What is a Stroke?
According to the American Stroke Association, stroke is the fifth leading cause of death and the leading cause of disability in the United States. The brain receives 20% of the body’s blood supply. The vast network of blood vessels inside of the brain carries oxygen, glucose and other nutrients essential to proper brain function. A stroke is a condition that affects the arteries within and leading into the brain. A stroke occurs when either a clot or a rupture blocks a blood vessel that carries oxygen and nutrients to the brain. Obstruction of vessels prevents the brain from receiving blood and oxygen, and causes blood cells to die.
Cognitive Impairment Due to Stroke
Certain parts of the brain control specific parts of the body. When a stroke occurs in a certain region of the brain, it will affect a particular body function. For example, the frontal lobe located at the front of the brain is responsible for executive or cognitive functions such as attention, planning, organizing, problem solving, behavior control and personality. A person who suffers a stroke in the frontal lobe may have trouble making decisions, suffer from memory loss and experience a change in their behavior or personality.
Signs and Symptoms of a Stroke – Act F.A.S.T
FAST is an acronym used to help easily identify and respond to the needs of a person experiencing symptoms of a stroke:
F = Face drooping Does one side of the face droop or feel numb? Ask the person to smile. Look for an uneven or lopsided smile.
A = Arm Weakness Ask the person to raise both arms. Check to see if one arm falls back down.

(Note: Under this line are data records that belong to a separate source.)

(* ===== verification/Ext2Inode.v ===== *)
(** * ext2 inodes: [src/fs/ext2/inode.c]

    Reading and writing inodes, and the map from the blocks of a file to the
    blocks of the device. *)
From S2P Require Import Prelude KernelLib Ext2Base Ext2Alloc.
Import Memory.
Open Scope Z_scope.
Open Scope ext2_scope.

Section inode.
Context {C : Type} {B : BlockStore C} (now : Z).
Abbreviation F := (M (ext2_fs C)).

(** The block of the inode table that holds inode [ino], and its offset there:
    the common start of [ext2_read_inode] and [ext2_write_inode]. *)
Definition locate_inode (ino : Z) : F (Z * Z) :=
  let* total := sbf s_inodes_count in
  if (ino =? 0) || (total <? ino) then err ERR_INVALID
  else
    let* group := ext2_get_inode_group ino in
    let* groups := gets num_block_groups in
    if groups <=? group then err ERR_INVALID
    else
      let* inode_table := bgf group bg_inode_table in
      let* size := sbf s_inode_size in
      let inode_size := if size =? 0 then 128 else size in
      let* block_size := gets fs_block_size in
      let* inodes_per_block := lft (udiv block_size inode_size) in
      let* per_group := sbf s_inodes_per_group in
      let* index := lft (umod (u32 (ino - 1)) per_group) in
      let* q := lft (udiv index inodes_per_block) in
      let* r := lft (umod index inodes_per_block) in
      ret (u32 (inode_table + q), u32 (r * inode_size)).

Definition ext2_read_inode (ino : Z) : F bytes :=
  let* p := locate_inode ino in
  let* size := gets fs_block_size in
  let* buffer := alloc_buffer size in
  let* buffer := bread now p.1 buffer in
  lft (slice buffer p.2 sizeof_inode).

Definition ext2_write_inode (ino : Z) (inode : bytes) : F unit :=
  let* p := locate_inode ino in
  let* size := gets fs_block_size in
  let* buffer := alloc_buffer size in
  let* buffer := bread now p.1 buffer in
  let* buffer := lft (memcpy buffer p.2 inode 0 sizeof_inode) in
  bwrite now p.1 buffer;;;
  modify (set_fs_dirty true).
(** A hole: the allocation, the new entry of the map, and the count of sectors. *)
Lemma fill_hole_spec s1 inode fb (Q : ext2_fs C * bytes -> Z + Z -> Prop) :
  file_ok s1 inode -> writable fb -> fblock s1 inode fb = 0 -> room bs s1 (2 * num_block_groups s1 + 3) ->
  (forall q, Q q (inl ERR_NO_MEMORY)) ->
  (forall s' inode', file_ok s' inode' -> fblock s' inode' fb <> 0 ->
     (forall fb', writable fb' -> fb' <> fb -> fblock s' inode' fb' = fblock s1 inode fb') ->
     (forall fb', writable fb' -> fblock s1 inode fb' <> 0 -> view s' (fblock s1 inode fb') = view s1 (fblock s1 inode fb')) ->
     num_block_groups s' = num_block_groups s1 ->
     heap_pos s1 <= heap_pos s' <= heap_pos s1 + (2 * num_block_groups s1 + 2) * bs ->
     getf inode' 0 i_size = getf inode 0 i_size ->
     Q (s', inode') (inr (fblock s' inode' fb))) ->
  wp (let* block_num := on_fs (ext2_alloc_block now) in
      let* r := try (ext2_set_block_num now fb block_num) in
      match r with
      | inl e => on_fs (try (ext2_free_block now block_num));;; err e
      | inr _ =>
          let* block_size := on_fs (gets fs_block_size) in
          upd_obj (fun i => v ← getf i 0 i_blocks; setf i 0 i_blocks (u32 (v + block_size / 512)));;;
          ret block_num
      end) (s1, inode) Q.
Proof.
  intros Hf Hfb Hhole Hr Herr HQ. pose proof (fo_alloc _ _ Hf) as [Hs1 Hge Hfit _].
  destruct (ok_groups _ Hs1) as [Hg0 _]. unfold room in Hr.
  apply wp_bnd, wp_on_fs. eapply wp_mono; [apply ext2_alloc_block_spec; [lia|done..|unfold room; nia]|].
  intros s2 [e|b] Hal; [destruct Hal as (-> & _); apply Herr|].
  destruct (file_alloc s1 s2 inode b Hf Hal) as (Hf2 & Hx & (g & bit & Hat & _) & Hu & Hb0 & Hbu & Hb12 & Hd).
  pose proof (fo_alloc _ _ Hf2) as [Hs2 Hge2 Hfit2 _].
  pose proof (ex_heap _ _ _ _ Hx) as Hh. pose proof (ex_groups _ _ _ _ Hx) as Hgr.
  apply wp_bnd, wp_try, ext2_set_block_num_spec; [done|done|done|by apply file_ok_map|done|done|by apply writable_u32|done
    |unfold room; rewrite Hgr; nia|unfold writable in Hfb; lia| |].
  - intros _ s3 Hq. eapply undo_alloc_spec; [exact Hal|exact Hq|done..|unfold room; nia|done].
  - intros _ s3 inode3 r Hrm.
    destruct (file_ok_remapped s2 inode fb b s3 inode3) as (Hf3 & Hx3 & Hd3 & Hv3); [done|done| |done|done|done| |done|].
    { destruct (Hd fb Hfb) as [-> _]. done. }
    { intros fb' Hfb'. destruct (Hd fb' Hfb') as [-> ?]. done. }
    apply wp_bnd, wp_on_fs, wp_gets. rewrite (ok_bs _ (ao_fs _ (fo_alloc _ _ Hf3))).
    destruct (getf_inode inode3 i_blocks (fo_len _ _ Hf3) eq_refl) as (v & Hv & _).
    destruct (setf_inode inode3 i_blocks (u32 (v + bs / 512)) (fo_len _ _ Hf3) eq_refl) as (inode4 & H4).
    apply wp_bnd. eapply wp_upd_obj; [rewrite Hv; exact H4|].
    pose proof (file_ok_setf s3 inode3 i_blocks _ inode4 H4 ltac:(by left) Hf3) as Hf4.
    pose proof (fun fb => fblock_setf s3 _ _ _ _ fb H4 ltac:(by left)) as Hd4.
    assert (fblock s3 inode4 fb = b) as Eb by (rewrite Hd4, Hd3, decide_True by done; done).
    apply wp_ret. rewrite <- Eb. pose proof (ex_heap _ _ _ _ Hx3) as Hh3.
    apply HQ; [done|by rewrite Eb| | |by rewrite (ex_groups _ _ _ _ Hx3)|rewrite Hgr in Hh3; lia|].
    + intros fb' Hfb' Hne. rewrite Hd4, Hd3, decide_False by done. by apply Hd.
    + intros fb' Hfb' H0. destruct (Hd fb' Hfb') as [E Hneb].
      rewrite <- E in H0 |- *. rewrite (view_extends _ _ _ _ _ _ Hf2 Hx3 Hfb' H0); [|by apply Hv3].
      rewrite E in *. by apply (view_extends _ _ _ _ _ _ Hf Hx).
    + rewrite <- (rm_other _ _ _ _ _ _ Hrm) by by left. eapply getf_setf_other; [exact H4|]. cbn. lia.
Qed.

S = Speech difficulties Is the person having difficulty speaking or slurring words?
T = Time to call 9-1-1 If the person is experiencing any of these symptoms, call 911 or get them to a hospital right away.
Other symptoms include a sudden and serve headache, confusion, numbness, trouble seeing out of one or both eyes, and difficulty walking.
Reducing your Risk of a Stroke or Incidence of a Repeat Stroke
Every year, more than 795,000 people in the United States have a stroke. About 610,000 of these are first time strokes. Likewise, one in four (185,000) survivors of stroke will have another one. Strokes can and do occur at any age. Nearly three-quarters of all strokes occur in people over the age of 65. Stroke risk doubles each decade after the age of 55. Stroke Facts, Centers for Disease Control.
A stroke is dangerous and can be debilitating or even deadly. However, there are things that are within your control to help improve your health and reduce stroke risk factors:
- High Blood Pressure – High blood pressure is the leading cause of stroke. The American Heart Association’s (AHA) guidelines for a healthy blood pressure, in both younger and older adults, is when the top number (the systolic) is less than 130mm and the bottom number (diastolic) is lower than 80mm.
- High blood cholesterol – Large amounts of cholesterol in the blood can build and cause blood clots in you arteries. Work with your doctor to maintain a healthy cholesterol level.
- Quit smoking – The nicotine and carbon monoxide found in cigarettes damage the cardiovascular system. Talk to your doctor about a smoking cessation program.
- Diabetes – Control your blood sugar whether you have Type 1 or Type 2 diabetes.
- Weight – Studies show that for every 11 pounds, you can reduce your systolic blood pressure by 4.4 points.
- Eat right! Try a healthy diet high in fresh fruits, vegetables, whole grains, fish and nuts. Replace salt with a salt substitute such as Mrs. Dash or No Salt. Avoid canned vegetables that are high in sodium.
- Exercise and increase your physical activity – Just 15-30 minutes a day of physical activity can make a difference. Take a walk. Go on physically active outings with friends, like walking the mall. Use the stairs instead of the elevator or escalator. Take a class at your local fitness center or YMCA.
Summing it up:
Research sets forth a correlation between blood pressure, stroke and cognitive and physical functioning. Making healthy lifestyle choices can improve your immediate health and reduce your risk of stroke and other serious health issues so that you can live you best life. Your health is your wealth!